A special election will be held Tuesday in Salt Lake County on a proposed $12 million general obligation bond to finance construction of a 360-bed minimum security jail near the Jordan River at 3200 South and 1200 West. The jail is badly needed and voters should give the bonding plan solid support.
The jail is planned in work-farm style with dormitories rather than cells. The landscaped property will not have high walls or fences. Inmates will be persons convicted of non-violent crimes, such as drunk driving, shoplifting and other misdemeanors.The proposed jail has vociferous opponents, particularly those who live in the neighborhood. Others question the cost and argue for other alternatives, such as home confinement or privatization of the jail operations.
While such concerns are valid, the arguments in favor of new jail facilities in the county are compelling.
First, the present Salt Lake County Jail is bursting at the seams, despite remodeling and additions that give space for 544 inmates. The average daily head count in March was 670, and recently the daily figures have exceeded 700 prisoners.
Aside from the health and security problems associated with such overcrowding, there are serious legal risks. As jails elsewhere have learned, lawsuits by crowded inmates have led to expensive damage awards and court-ordered jail construction. The new mental health unit at the Salt Lake County Jail had to be built as the result of a federal court order in 1987.
Those who argue for home confinement as an alternative, often forget that many jail sentences are mandated by the Utah Legislature - at public urging, by the way. Judges perhaps could use other alternatives where possible, but misdemeanants who are in jail are not first offenders. They are there after other programs, such as probation, have failed.

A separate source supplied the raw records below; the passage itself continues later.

Fixpoint run_until (fuel : nat) (target : Z) (st : state) : state :=
  match next_due target st with
  | None => step (Advance target) st
  | Some tm =>
      match fuel with
      | O => st
      | S n => run_until n target (step (Fire (tid tm)) (step (Advance (due tm)) st))
      end
  end.


(** ** Vocabulary of the statements *)

Definition key_of (rn : run) : string := getKey (r_tabId rn) (r_resourceUrl rn).

(** The run whose handlers made the call. *)
Definition effect_run (e : effect) : nat :=
  match e with
  | ConsoleGroupCollapsed r _ _ | GetContent r _ _ | ConsoleInfo r _
  | ApplyPatch r _ _ _ | DispatchReset r _ _ | Update r _ _ _
  | ConsoleError r _ | ConsoleGroupEnd r => r
  end.

Definition is_write (e : effect) : bool :=
  match e with Update _ _ _ _ => true | _ => false end.

Definition is_dispatch (e : effect) : bool :=
  match e with DispatchReset _ _ _ => true | _ => false end.

Definition is_error (e : effect) : bool :=
  match e with ConsoleError _ _ => true | _ => false end.

(** A run is in flight from the call of [devtools.getContent] until its
    last [then] has run. *)
Definition in_flight (r : nat) (st : state) : Prop :=
  ∃ p, phase_of r st = Some p ∧ p ≠ Finished.

(** No two promise chains of one key are suspended at the same time. *)
Definition one_in_flight_per_key (st : state) : Prop :=
  ∀ r1 r2 rn1 rn2,
    runs st !! r1 = Some rn1 → runs st !! r2 = Some rn2 →
    r_phase rn1 ≠ Finished → r_phase rn2 ≠ Finished →
    key_of rn1 = key_of rn2 → r1 = r2.

(** The debounce timers of the closure [h] that are pending. *)
Definition pending_later (h : nat) (st : state) : list timer :=
  filter (λ tm, cb tm = Later h) (timers st).

Definition reachable (st : state) : Prop :=
  ∃ t0 s evs, st = exec evs (initial t0 s).

(** From [st] to [st'] only the handlers of the run [r] made calls and
    touched a promise chain. *)
Definition acts_on (r : nat) (st st' : state) : Prop :=
  (∃ l, log st' = log st ++ l ∧ Forall (λ e, effect_run e = r) l) ∧
  (∀ r', r' ≠ r → runs st' !! r' = runs st !! r').

(** What the last [then] leaves of a run. *)
Definition finish (rn : run) : run := with_phase Finished (with_snapshot VNull rn).

(** The ways a failure reaches the [catch] of the run [r], whose record in
    the state is [rn]: the event that delivers it and the error caught. *)
Inductive raises (st : state) (r : nat) (rn : run) : event → jserror → Prop :=
| read_fails e :
    r_phase rn = Reading →
    raises st r rn (ContentSettled r (Rejected e)) e
| no_patches content :
    r_phase rn = Reading →
    truthy (getResourcePatches (r_tabId rn) (r_resourceUrl rn) st) = false →
    raises st r rn (ContentSettled r (Fulfilled content)) cancel
| not_callable content :
    r_phase rn = Reading →
    truthy (getResourcePatches (r_tabId rn) (r_resourceUrl rn) st) = true →
    r_applyPatch rn = None →
    raises st r rn (ContentSettled r (Fulfilled content)) TypeError
| apply_fails e :
    r_phase rn = Applying →
    raises st r rn (PatchSettled r (Rejected e)) e
| race_times_out tm :
    r_phase rn = Applying →
    due_timer (tid tm) st = Some tm → cb tm = RejectOnTimeout r →
    raises st r rn (Fire (tid tm)) (error "ETIMEOUT" "Timeout")
| session_destroyed resp :
    r_phase rn = Applying →
    truthy (getResourcePatches (r_tabId rn) (r_resourceUrl rn) st) = false →
    raises st r rn (PatchSettled r (Fulfilled resp)) cancel
| no_response :
    r_phase rn = Applying →
    truthy (getResourcePatches (r_tabId rn) (r_resourceUrl rn) st) = true →
    r_snapshot rn = getResourcePatches (r_tabId rn) (r_resourceUrl rn) st →
    raises st r rn (PatchSettled r (Fulfilled RNullish)) TypeError
| write_fails e :
    r_phase rn = Committing →
    raises st r rn (UpdateSettled r (Rejected e)) e.


(** Every event but a change of the store made by its other users. *)
Definition internal (ev : event) : Prop := ∀ s, ev ≠ StoreChanged s.

(** ** A session in which one stylesheet is being edited *)

Definition demo_sessions : gmap Z session :=
  {[ 1 := {| patches := {[ "a.css" := VObj 7 ]} |} ]}.

Definition demo_newer_sessions : gmap Z session :=
  {[ 1 := {| patches := {[ "a.css" := VObj 8 ]} |} ]}.

Definition demo_no_session : gmap Z session := ∅.

Definition demo_run (p : phase) (snapshot : value) : run :=
  {| r_transaction := 0; r_tabId := 1; r_resourceUrl := "a.css";
     r_applyPatch := Some 10%nat; r_snapshot := snapshot; r_phase := p |}.

Definition demo_reading : state :=
  exec [Request 1 "a.css" 10%nat; Advance 1000; Fire 1%nat]
    (initial 0 demo_sessions).

Definition demo_applying : state :=
  step (ContentSettled 0 (Fulfilled "body{}")) demo_reading.

Definition demo_committing : state :=
  step (PatchSettled 0 (Fulfilled (RObject "body{color:red}"))) demo_applying.

Definition disk_full : jserror := {| code := None; message := "disk full" |}.

(** New patches arrive while [devtools.update] is pending. *)
Definition demo_patched_again : state :=
  step (StoreChanged demo_newer_sessions) demo_committing.

(** The claim that a restart starts the next run with no debounce delay:
    when the last [then] of [r] returns, having found patches, a run that
    did not exist before is in flight. *)
Definition restarts_without_delay (r : nat) (st : state) : Prop :=
  ∃ r', (length (runs st) ≤ r')%nat ∧ in_flight r' (complete r st).

(** ** A burst of requests to one key *)





(** ** The timer queue and the closures *)

(** Timer ids are fresh and distinct, and a pending [later] is the one its
    closure remembers in [timeout]. *)
Definition timers_wf (st : state) : Prop :=
  NoDup (tid <$> timers st) ∧
  (∀ tm, tm ∈ timers st → (tid tm < next_timer st)%nat) ∧
  (∀ tm h, tm ∈ timers st → cb tm = Later h →
     ∃ t, closures st !! h = Some t ∧ timeout t = Some (tid tm)).

(** A second request to the demo key while its run is applying the patch,
    and the state 1000 later. *)
Definition demo_second_request : state :=
  exec [Advance 1500; Request 1 "a.css" 11%nat] demo_applying.

Definition demo_overlap : state :=
  exec [Advance 2500; Fire 3%nat] demo_second_request.

(** ** The calls of one run *)

(** The phases in the order a run goes through them. *)
Definition rank (p : phase) : nat :=
  match p with Reading => 0 | Applying => 1 | Committing => 2 | Finished => 3 end.

(** What one turn of the event loop may do to the run [r]: the calls it adds
    to the log and where the chain is suspended before and after. *)
Inductive moves (r : nat) : option phase → list effect → option phase → Prop :=
| moves_none p : moves r p [] p
| moves_start tabId url :
    moves r None
      [ConsoleGroupCollapsed r tabId url; GetContent r tabId url]
      (Some Reading)
| moves_apply f content snapshot :
    moves r (Some Reading) [ApplyPatch r f content snapshot] (Some Applying)
| moves_commit tabId url content :
    moves r (Some Applying)
      [ConsoleInfo r "Resource patched, try to update content";
       DispatchReset r tabId url; Update r tabId url content]
      (Some Committing)
| moves_finish p l :
    p ≠ Finished →
    Forall (λ e, is_write e = false ∧ effect_run e = r) l →
    moves r (Some p) l (Some Finished).

(** The calls of [devtools.update] a run has made. *)
Definition writes_of (r : nat) (l : list effect) : list effect :=
  filter (λ e, is_write e = true ∧ effect_run e = r) l.

(** Every call of [devtools.update] comes right after the reset dispatched
    by the same run for the same resource. *)
Definition writes_guarded (l : list effect) : Prop :=
  ∀ l1 l2 r tabId url content,
    l = l1 ++ Update r tabId url content :: l2 →
    ∃ l0, l1 = l0 ++ [DispatchReset r tabId url].

(** What the event loop reaches keeps the log in this shape: calls of
    [devtools.update] are guarded, a run has made at most one, and none
    before it commits. *)
Definition log_inv (st : state) : Prop :=
  writes_guarded (log st) ∧
  ∀ r, (length (writes_of r (log st)) ≤ 1)%nat ∧
       (phase_of r st = None ∨ phase_of r st = Some Reading ∨
        phase_of r st = Some Applying → writes_of r (log st) = []).

(** ** The registry and the closures *)

(** A key of [transactions] leads to the closure created for it, a run
    belongs to a closure of the same resource, and no closure was last
    called in the future. *)
Definition registry_wf (st : state) : Prop :=
  (∀ k h, transactions st !! k = Some h →
     ∃ t, closures st !! h = Some t ∧
          getKey (t_tabId t) (t_resourceUrl t) = k) ∧
  (∀ r rn, runs st !! r = Some rn →
     ∃ t, closures st !! r_transaction rn = Some t ∧
          t_tabId t = r_tabId rn ∧ t_resourceUrl t = r_resourceUrl rn) ∧
  (∀ h t, closures st !! h = Some t → timestamp t ≤ now st).

(** From [st] to [st'] no key was added, no closure created or given
    another resource, and no run moved to another closure. *)
Definition evolves (st st' : state) : Prop :=
  now st ≤ now st' ∧
  (∀ k h, transactions st' !! k = Some h → transactions st !! k = Some h) ∧
  length (closures st') = length (closures st) ∧
  (∀ h t t', closures st !! h = Some t → closures st' !! h = Some t' →
     t_tabId t' = t_tabId t ∧ t_resourceUrl t' = t_resourceUrl t ∧
     (timestamp t' = timestamp t ∨ timestamp t' ≤ now st')) ∧
  (∀ r rn', runs st' !! r = Some rn' →
     (∃ rn, runs st !! r = Some rn ∧ r_transaction rn' = r_transaction rn ∧
            r_tabId rn' = r_tabId rn ∧ r_resourceUrl rn' = r_resourceUrl rn) ∨
     (∃ t, closures st !! r_transaction rn' = Some t ∧
           t_tabId t = r_tabId rn' ∧ t_resourceUrl t = r_resourceUrl rn')).

(** ** Keys *)

(** No ["+"] among the characters of a printed integer. *)
Fixpoint plus_free (s : string) : Prop :=
  match s with
  | EmptyString => True
  | String c s => c ≠ "+"%char ∧ plus_free s
  end.


(** ** The demo session after its write failed *)

Definition demo_failed : state :=
  step (UpdateSettled 0 (Rejected disk_full)) demo_committing.

(** * lib/utils.js: the helpers that compute *)

Module Utils.

(** [Array.prototype.indexOf]: the first index that holds a value strictly
    equal to [v], or -1.  (Values are those of [value]: no [NaN].) *)
Fixpoint indexOf_from (i : Z) (arr : list value) (v : value) : Z :=
  match arr with
  | [] => -1
  | x :: arr => if strict_eq x v then i else indexOf_from (i + 1) arr v
  end.

Definition indexOf (arr : list value) (v : value) : Z := indexOf_from 0 arr v.

(** [Array.prototype.filter], whose callback is given the value and its
    index. *)
Fixpoint filter_from (i : Z) (f : value → Z → bool) (arr : list value)
    : list value :=
  match arr with
  | [] => []
  | x :: arr =>
      if f x i then x :: filter_from (i + 1) f arr
      else filter_from (i + 1) f arr
  end.

(** [_uniqueHandler = (val, i, arr) => arr.indexOf(val) === i]. *)
Definition _uniqueHandler (val : value) (i : Z) (arr : list value) : bool :=
  indexOf arr val =? i.

(** [unique(arr) = arr.filter(_uniqueHandler)]. *)
Definition unique (arr : list value) : list value :=
  filter_from 0 (λ val i, _uniqueHandler val i arr) arr.

(** [obj[key]] for an own property.  An object is given as [Object.keys]
    walks it: its own enumerable properties in that order, each key once. *)
Definition prop (obj : list (string * value)) (key : string) : value :=
  match filter (λ p, p.1 = key) obj with
  | p :: _ => p.2
  | [] => VUndefined
  end.

(** [keyForValue(obj, value)]:
    [Object.keys(obj).reduce((out, key) => obj[key] === value ? key : out, null)];
    [None] is [null]. *)
Definition keyForValue (obj : list (string * value)) (v : value)
    : option string :=
  foldl (λ out key, if strict_eq (prop obj key) v then Some key else out)
    None (obj.*1).

(** Strings as JavaScript has them, sequences of UTF-16 code units. *)
Definition is_line_terminator (c : N) : bool :=
  ((c =? 10) || (c =? 13) || (c =? 8232) || (c =? 8233))%N.

(** Whether [.*$] matches the whole of [s]: [.] takes any code unit but a
    line terminator and [$], without the [m] flag, is the end of input. *)
Definition dot_star_end (s : list N) : bool :=
  forallb (λ c, negb (is_line_terminator c)) s.

(** [normalizeUrl(url) = url.replace(/#.*$/, '')]: the first match of the
    pattern starts at the first ["#"] (code unit 35) that [.*$] can follow,
    and reaches the end of the string. *)
Fixpoint normalizeUrl (url : list N) : list N :=
  match url with
  | [] => []
  | c :: rest =>
      if (c =? 35)%N && dot_star_end rest then []
      else c :: normalizeUrl rest
  end.

End Utils.

(** The values of [l] that are not in [seen], each at its first
    occurrence. *)
Fixpoint firsts (seen l : list value) : list value :=
  match l with
  | [] => []
  | x :: l =>
      if decide (x ∈ seen) then firsts (seen ++ [x]) l
      else x :: firsts (seen ++ [x]) l
  end.

(** * lib/utils.js: [debounce] and [throttle] around any function *)

Module Timing.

A new minimum security facility would relieve congestion at the present jail and allow incarceration of more serious felony offenders. In addition, the "work farm" type facility could house prisoners at a cost of $25 per day, instead of the $40 per day at the existing jail.
Since the county already owns the jail site property, there will be a $1 million savings in land acquisition expense. Cost of the bond will work out to an additional $3 a year in property taxes on a $70,000 home.
One way or another, the jail will have to be built. If it is built through revenue bonds, interest costs would be higher. General obligation bonds would save the county about $3 million. Essentially, that is what the bond election is all about.
In West Jordan, there is an additional item on the ballot - a controversial proposal to change the form of government in that city. The turnout is expected to be heavy, which would give West Jordan voters a proportionally heavier voice on the jail bond question.
Other county residents should not leave the bond issue up to someone else but should get out and vote.